(Records drawn from a dataset)

□ □ □

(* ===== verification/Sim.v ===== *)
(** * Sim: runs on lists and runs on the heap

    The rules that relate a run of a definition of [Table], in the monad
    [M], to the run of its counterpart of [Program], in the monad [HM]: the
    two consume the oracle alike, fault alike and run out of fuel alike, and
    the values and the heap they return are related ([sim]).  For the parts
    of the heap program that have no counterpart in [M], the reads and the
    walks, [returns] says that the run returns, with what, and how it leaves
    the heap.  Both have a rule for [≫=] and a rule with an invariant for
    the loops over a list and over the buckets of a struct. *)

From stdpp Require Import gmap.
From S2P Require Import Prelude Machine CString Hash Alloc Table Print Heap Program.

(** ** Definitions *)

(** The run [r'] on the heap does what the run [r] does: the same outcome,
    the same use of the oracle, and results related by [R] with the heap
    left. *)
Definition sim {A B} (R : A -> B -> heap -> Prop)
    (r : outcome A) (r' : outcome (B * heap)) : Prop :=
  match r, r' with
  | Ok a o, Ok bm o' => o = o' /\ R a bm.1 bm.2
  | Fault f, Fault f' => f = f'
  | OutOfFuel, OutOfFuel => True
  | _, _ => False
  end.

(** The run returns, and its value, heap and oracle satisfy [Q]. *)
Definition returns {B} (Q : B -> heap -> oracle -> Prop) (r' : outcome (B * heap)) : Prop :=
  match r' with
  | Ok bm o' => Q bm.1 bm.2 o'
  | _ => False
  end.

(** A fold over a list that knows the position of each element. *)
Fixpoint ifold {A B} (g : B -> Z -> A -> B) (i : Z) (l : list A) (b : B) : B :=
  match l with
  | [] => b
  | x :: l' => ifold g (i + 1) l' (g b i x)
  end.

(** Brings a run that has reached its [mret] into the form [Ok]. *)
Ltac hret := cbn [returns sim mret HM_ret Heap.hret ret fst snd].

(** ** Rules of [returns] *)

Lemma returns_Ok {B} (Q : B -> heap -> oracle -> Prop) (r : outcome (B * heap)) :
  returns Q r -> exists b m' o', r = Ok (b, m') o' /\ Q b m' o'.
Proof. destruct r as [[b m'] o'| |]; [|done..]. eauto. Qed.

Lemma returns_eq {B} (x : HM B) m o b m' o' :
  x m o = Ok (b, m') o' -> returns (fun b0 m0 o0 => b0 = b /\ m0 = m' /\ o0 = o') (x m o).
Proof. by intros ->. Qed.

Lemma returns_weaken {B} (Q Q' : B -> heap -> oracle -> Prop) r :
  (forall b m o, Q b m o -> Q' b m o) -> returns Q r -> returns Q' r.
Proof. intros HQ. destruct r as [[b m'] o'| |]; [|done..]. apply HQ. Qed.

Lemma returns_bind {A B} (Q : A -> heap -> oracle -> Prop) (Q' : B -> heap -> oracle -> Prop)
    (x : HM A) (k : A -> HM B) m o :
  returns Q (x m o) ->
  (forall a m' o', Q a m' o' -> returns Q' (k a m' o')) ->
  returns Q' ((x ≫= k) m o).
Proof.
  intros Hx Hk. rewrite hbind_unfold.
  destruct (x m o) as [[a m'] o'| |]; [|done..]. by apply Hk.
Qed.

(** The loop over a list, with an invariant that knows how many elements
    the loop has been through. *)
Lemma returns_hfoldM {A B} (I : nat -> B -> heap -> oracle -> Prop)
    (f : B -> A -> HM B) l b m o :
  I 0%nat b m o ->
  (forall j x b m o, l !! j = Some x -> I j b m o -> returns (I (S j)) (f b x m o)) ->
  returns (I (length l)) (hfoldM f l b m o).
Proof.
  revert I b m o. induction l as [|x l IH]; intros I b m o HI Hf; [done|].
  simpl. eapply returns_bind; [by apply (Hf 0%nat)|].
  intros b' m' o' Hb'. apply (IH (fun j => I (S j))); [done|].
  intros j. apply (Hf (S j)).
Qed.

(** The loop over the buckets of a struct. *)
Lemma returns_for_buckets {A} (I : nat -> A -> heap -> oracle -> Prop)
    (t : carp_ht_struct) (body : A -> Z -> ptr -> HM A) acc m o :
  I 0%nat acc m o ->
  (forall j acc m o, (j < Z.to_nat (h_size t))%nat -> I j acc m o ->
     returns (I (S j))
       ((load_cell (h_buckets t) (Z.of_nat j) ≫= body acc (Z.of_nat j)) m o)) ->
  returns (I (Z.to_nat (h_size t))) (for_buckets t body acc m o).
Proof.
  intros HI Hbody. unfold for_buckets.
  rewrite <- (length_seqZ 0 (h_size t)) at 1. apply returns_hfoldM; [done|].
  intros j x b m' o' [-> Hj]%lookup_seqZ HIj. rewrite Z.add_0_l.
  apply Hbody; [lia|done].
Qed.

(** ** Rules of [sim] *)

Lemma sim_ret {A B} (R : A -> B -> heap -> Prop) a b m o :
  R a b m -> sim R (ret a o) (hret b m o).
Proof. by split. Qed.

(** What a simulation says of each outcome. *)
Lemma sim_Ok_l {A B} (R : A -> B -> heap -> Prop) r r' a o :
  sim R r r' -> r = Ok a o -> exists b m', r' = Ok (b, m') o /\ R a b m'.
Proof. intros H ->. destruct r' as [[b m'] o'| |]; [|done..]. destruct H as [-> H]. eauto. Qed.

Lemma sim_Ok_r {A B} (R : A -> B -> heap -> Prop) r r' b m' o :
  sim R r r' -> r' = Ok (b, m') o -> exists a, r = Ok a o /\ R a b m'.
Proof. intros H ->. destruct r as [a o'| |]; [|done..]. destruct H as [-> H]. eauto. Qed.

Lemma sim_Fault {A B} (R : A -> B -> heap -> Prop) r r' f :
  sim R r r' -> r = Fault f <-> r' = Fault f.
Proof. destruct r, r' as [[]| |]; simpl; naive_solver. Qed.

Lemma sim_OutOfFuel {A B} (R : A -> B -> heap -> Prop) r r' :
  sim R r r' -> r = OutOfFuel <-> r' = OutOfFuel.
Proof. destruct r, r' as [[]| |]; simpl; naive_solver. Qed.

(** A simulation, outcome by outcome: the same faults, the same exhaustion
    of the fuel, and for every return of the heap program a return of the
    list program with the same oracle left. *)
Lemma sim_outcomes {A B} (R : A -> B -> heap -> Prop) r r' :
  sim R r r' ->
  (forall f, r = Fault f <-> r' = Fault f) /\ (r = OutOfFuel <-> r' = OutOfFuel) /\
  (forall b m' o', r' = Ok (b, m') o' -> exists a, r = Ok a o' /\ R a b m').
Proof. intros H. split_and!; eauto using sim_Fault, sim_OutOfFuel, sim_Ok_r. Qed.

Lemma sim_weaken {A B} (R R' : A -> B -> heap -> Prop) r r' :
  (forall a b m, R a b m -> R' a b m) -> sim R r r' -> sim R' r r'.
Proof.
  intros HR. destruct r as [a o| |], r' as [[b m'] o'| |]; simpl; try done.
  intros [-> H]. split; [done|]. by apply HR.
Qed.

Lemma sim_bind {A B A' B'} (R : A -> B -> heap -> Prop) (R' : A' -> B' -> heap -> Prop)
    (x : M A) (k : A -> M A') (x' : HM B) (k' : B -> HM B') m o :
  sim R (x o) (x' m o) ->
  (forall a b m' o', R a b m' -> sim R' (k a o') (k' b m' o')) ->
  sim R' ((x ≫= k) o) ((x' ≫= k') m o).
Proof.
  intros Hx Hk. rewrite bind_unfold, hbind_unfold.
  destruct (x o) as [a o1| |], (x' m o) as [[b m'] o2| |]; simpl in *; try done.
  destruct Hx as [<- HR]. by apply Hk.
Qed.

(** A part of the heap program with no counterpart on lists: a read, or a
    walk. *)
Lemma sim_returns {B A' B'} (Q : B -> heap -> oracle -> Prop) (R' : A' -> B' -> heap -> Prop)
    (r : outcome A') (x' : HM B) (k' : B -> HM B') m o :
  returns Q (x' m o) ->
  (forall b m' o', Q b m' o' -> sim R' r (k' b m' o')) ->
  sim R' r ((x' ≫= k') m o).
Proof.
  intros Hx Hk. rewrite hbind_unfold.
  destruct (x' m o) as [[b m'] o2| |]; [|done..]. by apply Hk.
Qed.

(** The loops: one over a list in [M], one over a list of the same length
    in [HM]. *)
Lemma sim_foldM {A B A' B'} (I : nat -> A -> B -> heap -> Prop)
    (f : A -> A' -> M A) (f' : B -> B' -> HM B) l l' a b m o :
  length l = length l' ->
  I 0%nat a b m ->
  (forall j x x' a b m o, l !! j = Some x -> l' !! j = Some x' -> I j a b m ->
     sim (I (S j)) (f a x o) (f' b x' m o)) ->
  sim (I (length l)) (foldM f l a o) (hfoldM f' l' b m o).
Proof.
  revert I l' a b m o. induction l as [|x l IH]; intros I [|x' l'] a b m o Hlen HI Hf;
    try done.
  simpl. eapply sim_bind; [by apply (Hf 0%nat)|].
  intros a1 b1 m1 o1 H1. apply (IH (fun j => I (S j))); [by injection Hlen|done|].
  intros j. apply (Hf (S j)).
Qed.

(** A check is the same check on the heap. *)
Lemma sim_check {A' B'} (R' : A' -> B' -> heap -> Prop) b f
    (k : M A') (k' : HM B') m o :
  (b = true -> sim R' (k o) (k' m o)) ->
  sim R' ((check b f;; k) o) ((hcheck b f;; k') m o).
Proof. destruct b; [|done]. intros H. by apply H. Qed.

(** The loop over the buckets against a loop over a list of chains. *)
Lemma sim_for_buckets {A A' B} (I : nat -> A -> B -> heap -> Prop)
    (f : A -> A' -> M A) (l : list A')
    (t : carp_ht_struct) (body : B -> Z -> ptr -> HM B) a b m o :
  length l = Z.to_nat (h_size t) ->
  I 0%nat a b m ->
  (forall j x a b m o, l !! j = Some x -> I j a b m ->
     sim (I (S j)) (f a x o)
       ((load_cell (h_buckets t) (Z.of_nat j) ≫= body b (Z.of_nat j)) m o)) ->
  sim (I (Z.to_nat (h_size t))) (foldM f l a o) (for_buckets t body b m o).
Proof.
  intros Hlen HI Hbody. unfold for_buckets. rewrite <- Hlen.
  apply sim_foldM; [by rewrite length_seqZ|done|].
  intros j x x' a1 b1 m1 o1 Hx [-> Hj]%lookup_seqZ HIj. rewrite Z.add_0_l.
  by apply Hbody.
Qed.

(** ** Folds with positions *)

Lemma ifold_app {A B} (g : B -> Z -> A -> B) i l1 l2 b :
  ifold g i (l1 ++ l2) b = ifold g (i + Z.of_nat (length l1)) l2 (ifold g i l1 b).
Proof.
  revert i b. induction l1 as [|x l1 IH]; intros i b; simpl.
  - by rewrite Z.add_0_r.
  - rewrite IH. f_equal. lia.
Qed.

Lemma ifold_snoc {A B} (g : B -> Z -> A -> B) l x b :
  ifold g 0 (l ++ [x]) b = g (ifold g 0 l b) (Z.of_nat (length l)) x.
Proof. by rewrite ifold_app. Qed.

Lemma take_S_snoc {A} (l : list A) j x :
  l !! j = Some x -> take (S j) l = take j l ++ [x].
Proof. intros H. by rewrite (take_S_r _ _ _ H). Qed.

□ □ □

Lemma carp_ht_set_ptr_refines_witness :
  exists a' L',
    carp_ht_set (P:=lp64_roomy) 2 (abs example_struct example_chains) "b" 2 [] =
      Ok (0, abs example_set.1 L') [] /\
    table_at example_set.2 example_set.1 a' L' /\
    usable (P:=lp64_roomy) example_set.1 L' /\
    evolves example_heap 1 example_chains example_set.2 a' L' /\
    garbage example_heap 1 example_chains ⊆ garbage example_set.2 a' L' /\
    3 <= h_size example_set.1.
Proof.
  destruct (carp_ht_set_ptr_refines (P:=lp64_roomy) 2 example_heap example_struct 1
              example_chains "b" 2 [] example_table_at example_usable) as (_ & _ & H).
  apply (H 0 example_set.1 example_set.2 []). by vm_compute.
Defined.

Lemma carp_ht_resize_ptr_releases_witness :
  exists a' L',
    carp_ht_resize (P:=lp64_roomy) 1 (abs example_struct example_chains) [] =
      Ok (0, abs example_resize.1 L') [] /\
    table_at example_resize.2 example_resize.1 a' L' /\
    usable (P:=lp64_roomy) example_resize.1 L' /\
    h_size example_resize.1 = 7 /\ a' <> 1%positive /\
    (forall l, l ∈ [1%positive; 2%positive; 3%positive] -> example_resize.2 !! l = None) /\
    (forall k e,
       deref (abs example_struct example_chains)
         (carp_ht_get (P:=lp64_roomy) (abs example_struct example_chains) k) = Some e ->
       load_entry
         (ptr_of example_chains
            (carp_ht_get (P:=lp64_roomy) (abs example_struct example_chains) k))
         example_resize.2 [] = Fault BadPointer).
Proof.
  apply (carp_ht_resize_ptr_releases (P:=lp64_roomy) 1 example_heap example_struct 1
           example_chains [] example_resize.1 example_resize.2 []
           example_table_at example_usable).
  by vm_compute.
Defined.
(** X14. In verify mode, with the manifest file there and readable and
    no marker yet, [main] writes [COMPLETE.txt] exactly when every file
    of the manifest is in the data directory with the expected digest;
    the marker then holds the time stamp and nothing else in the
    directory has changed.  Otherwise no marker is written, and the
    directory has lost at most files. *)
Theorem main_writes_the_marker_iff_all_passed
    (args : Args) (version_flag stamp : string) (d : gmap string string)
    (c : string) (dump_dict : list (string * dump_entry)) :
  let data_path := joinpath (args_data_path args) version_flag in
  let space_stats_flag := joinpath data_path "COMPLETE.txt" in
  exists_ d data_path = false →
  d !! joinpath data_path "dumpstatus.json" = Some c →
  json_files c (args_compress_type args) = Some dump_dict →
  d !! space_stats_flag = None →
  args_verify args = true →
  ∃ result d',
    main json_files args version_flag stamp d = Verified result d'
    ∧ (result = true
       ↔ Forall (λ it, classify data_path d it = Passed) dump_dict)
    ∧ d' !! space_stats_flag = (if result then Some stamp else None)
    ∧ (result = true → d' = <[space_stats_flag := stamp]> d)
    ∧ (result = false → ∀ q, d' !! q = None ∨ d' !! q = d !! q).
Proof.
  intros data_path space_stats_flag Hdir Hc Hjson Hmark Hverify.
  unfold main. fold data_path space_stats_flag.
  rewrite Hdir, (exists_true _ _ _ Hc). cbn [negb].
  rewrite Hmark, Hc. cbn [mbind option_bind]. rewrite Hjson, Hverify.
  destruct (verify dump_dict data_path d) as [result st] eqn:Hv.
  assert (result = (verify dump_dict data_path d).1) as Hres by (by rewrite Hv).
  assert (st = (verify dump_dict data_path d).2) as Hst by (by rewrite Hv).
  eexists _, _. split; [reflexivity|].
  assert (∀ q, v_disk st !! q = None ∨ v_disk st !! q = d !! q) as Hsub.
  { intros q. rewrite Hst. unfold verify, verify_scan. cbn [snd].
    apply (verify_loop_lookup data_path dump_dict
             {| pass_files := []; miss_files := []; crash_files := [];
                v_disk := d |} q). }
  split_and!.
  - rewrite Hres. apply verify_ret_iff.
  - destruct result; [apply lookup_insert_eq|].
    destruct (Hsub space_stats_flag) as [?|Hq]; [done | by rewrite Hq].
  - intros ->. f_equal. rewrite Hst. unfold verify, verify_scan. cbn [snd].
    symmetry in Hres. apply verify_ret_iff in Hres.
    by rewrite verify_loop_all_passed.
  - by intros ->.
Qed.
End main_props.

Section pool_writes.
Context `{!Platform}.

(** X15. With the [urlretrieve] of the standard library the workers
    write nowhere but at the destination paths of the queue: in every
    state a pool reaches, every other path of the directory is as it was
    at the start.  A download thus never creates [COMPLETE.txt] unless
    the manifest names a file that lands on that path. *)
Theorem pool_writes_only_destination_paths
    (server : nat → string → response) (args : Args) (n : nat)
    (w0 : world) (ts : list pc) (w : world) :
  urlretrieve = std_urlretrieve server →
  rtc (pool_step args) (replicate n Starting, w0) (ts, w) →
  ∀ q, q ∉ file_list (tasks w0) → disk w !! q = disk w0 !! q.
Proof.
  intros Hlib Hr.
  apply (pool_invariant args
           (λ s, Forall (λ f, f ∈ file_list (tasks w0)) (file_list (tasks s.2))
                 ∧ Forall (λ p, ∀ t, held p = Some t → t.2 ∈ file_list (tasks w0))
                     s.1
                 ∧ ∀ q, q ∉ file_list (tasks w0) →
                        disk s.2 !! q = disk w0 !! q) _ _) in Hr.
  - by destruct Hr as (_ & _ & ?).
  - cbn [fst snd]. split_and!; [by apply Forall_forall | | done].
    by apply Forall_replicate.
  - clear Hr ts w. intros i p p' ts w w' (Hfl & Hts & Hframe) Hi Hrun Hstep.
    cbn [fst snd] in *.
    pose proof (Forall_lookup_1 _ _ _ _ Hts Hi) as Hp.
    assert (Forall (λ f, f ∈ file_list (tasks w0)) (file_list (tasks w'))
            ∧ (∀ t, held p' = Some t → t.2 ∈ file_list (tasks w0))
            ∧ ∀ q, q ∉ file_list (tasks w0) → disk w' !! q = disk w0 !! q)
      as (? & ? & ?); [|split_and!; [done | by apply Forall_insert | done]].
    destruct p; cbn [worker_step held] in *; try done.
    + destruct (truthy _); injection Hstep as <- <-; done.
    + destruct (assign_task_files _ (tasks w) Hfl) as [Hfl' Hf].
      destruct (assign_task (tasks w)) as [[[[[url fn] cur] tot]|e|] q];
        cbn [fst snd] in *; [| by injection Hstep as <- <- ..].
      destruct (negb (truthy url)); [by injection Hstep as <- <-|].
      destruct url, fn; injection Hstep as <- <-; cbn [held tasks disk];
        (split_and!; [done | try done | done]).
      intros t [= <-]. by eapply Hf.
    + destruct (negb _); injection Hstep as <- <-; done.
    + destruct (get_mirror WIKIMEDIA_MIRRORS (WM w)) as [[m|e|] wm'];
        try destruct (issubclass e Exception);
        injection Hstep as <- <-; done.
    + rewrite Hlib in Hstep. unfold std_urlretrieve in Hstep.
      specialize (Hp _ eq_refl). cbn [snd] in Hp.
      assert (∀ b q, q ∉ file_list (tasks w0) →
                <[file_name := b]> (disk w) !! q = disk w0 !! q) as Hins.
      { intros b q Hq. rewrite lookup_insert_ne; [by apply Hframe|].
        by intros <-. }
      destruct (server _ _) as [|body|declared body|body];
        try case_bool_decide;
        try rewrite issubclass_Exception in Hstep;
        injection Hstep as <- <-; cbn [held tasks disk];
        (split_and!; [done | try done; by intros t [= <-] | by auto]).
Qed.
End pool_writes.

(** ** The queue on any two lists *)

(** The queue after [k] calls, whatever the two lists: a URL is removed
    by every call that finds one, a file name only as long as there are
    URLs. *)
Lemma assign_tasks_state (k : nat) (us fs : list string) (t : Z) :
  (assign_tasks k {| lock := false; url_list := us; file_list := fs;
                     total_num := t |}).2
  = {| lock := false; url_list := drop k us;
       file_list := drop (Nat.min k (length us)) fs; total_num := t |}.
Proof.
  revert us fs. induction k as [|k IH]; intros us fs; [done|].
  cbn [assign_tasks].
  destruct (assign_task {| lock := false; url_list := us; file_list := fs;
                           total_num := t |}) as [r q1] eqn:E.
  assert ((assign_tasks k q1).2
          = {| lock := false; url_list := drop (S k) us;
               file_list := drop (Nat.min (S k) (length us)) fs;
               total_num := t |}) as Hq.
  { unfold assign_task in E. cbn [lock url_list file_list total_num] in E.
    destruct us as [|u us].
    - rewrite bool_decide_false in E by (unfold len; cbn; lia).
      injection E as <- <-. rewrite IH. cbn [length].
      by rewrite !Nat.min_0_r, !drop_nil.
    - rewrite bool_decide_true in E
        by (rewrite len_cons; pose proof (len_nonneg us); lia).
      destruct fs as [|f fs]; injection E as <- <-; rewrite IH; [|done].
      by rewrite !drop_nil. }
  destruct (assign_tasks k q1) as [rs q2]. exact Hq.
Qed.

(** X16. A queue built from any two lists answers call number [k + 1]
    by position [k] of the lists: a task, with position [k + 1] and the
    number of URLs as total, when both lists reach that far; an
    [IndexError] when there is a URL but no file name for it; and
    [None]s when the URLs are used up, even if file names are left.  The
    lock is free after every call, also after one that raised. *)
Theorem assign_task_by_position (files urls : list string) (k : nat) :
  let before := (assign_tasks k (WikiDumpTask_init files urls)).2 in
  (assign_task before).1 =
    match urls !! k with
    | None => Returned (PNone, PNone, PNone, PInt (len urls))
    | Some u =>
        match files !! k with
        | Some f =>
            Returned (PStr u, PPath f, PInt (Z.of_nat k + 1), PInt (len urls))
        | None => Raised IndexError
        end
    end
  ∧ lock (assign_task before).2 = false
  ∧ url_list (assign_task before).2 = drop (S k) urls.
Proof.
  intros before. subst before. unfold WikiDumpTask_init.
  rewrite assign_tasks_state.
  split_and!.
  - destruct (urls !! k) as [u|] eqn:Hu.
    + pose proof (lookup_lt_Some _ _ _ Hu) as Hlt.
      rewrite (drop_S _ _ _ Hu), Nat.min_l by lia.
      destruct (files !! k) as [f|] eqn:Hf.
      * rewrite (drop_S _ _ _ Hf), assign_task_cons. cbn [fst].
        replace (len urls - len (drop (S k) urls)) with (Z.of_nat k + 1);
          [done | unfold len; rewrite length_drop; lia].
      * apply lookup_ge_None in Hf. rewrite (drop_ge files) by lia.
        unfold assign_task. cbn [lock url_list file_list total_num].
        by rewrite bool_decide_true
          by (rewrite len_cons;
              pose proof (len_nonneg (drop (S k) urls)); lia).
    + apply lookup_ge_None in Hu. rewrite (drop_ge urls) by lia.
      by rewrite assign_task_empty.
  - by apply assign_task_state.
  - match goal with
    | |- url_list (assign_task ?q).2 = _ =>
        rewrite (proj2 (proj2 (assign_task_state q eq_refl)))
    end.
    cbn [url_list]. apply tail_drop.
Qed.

□ □ □

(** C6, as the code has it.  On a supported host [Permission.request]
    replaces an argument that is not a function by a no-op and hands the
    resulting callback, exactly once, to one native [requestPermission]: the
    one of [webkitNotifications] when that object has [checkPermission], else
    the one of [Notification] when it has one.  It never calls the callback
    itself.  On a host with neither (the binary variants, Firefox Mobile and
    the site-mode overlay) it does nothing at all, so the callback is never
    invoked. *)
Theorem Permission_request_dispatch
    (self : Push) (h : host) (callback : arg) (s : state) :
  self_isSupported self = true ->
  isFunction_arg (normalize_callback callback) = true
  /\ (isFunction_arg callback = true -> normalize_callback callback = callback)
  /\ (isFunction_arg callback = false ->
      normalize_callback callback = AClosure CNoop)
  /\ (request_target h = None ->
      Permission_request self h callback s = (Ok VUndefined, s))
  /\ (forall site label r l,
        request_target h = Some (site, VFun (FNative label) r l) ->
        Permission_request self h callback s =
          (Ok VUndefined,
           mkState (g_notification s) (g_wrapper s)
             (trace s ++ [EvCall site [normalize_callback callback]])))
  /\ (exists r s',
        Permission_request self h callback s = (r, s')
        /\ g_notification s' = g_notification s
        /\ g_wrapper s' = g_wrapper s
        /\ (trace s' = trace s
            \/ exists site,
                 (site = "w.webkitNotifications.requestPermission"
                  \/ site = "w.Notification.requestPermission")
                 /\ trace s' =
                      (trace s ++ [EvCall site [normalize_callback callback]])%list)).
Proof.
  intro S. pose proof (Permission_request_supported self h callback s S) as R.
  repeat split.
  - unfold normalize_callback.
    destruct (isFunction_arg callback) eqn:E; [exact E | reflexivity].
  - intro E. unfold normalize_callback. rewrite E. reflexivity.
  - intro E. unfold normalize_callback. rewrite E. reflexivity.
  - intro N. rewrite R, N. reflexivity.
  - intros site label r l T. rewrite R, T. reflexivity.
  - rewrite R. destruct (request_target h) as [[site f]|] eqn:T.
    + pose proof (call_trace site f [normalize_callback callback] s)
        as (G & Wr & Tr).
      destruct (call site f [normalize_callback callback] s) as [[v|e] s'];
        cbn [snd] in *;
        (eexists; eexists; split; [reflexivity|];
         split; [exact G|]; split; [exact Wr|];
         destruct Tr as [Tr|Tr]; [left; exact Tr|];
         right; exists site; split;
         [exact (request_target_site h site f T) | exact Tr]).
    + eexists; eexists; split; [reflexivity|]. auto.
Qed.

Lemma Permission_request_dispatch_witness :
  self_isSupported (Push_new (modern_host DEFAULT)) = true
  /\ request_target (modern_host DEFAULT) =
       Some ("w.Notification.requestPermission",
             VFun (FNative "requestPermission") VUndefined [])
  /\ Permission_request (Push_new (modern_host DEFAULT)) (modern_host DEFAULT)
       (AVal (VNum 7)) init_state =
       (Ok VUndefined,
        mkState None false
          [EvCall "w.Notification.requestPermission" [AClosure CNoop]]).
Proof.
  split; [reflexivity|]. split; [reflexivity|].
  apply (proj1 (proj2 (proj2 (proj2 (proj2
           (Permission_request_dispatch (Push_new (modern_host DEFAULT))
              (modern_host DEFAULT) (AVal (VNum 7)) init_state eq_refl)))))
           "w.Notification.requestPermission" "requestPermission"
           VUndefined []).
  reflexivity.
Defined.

□ □ □

**EXERCISE REQUIREMENTS:** Using the entries above, return exactly the lines from the line with "(* ===== verification/Sim.v ===== *)" to the line with "two consume the", counting both of those lines.

**REPLY TO THE TASK:**
(* ===== verification/Sim.v ===== *)
(** * Sim: runs on lists and runs on the heap

    The rules that relate a run of a definition of [Table], in the monad
    [M], to the run of its counterpart of [Program], in the monad [HM]: the
    two consume the oracle alike, fault alike and run out of fuel alike, and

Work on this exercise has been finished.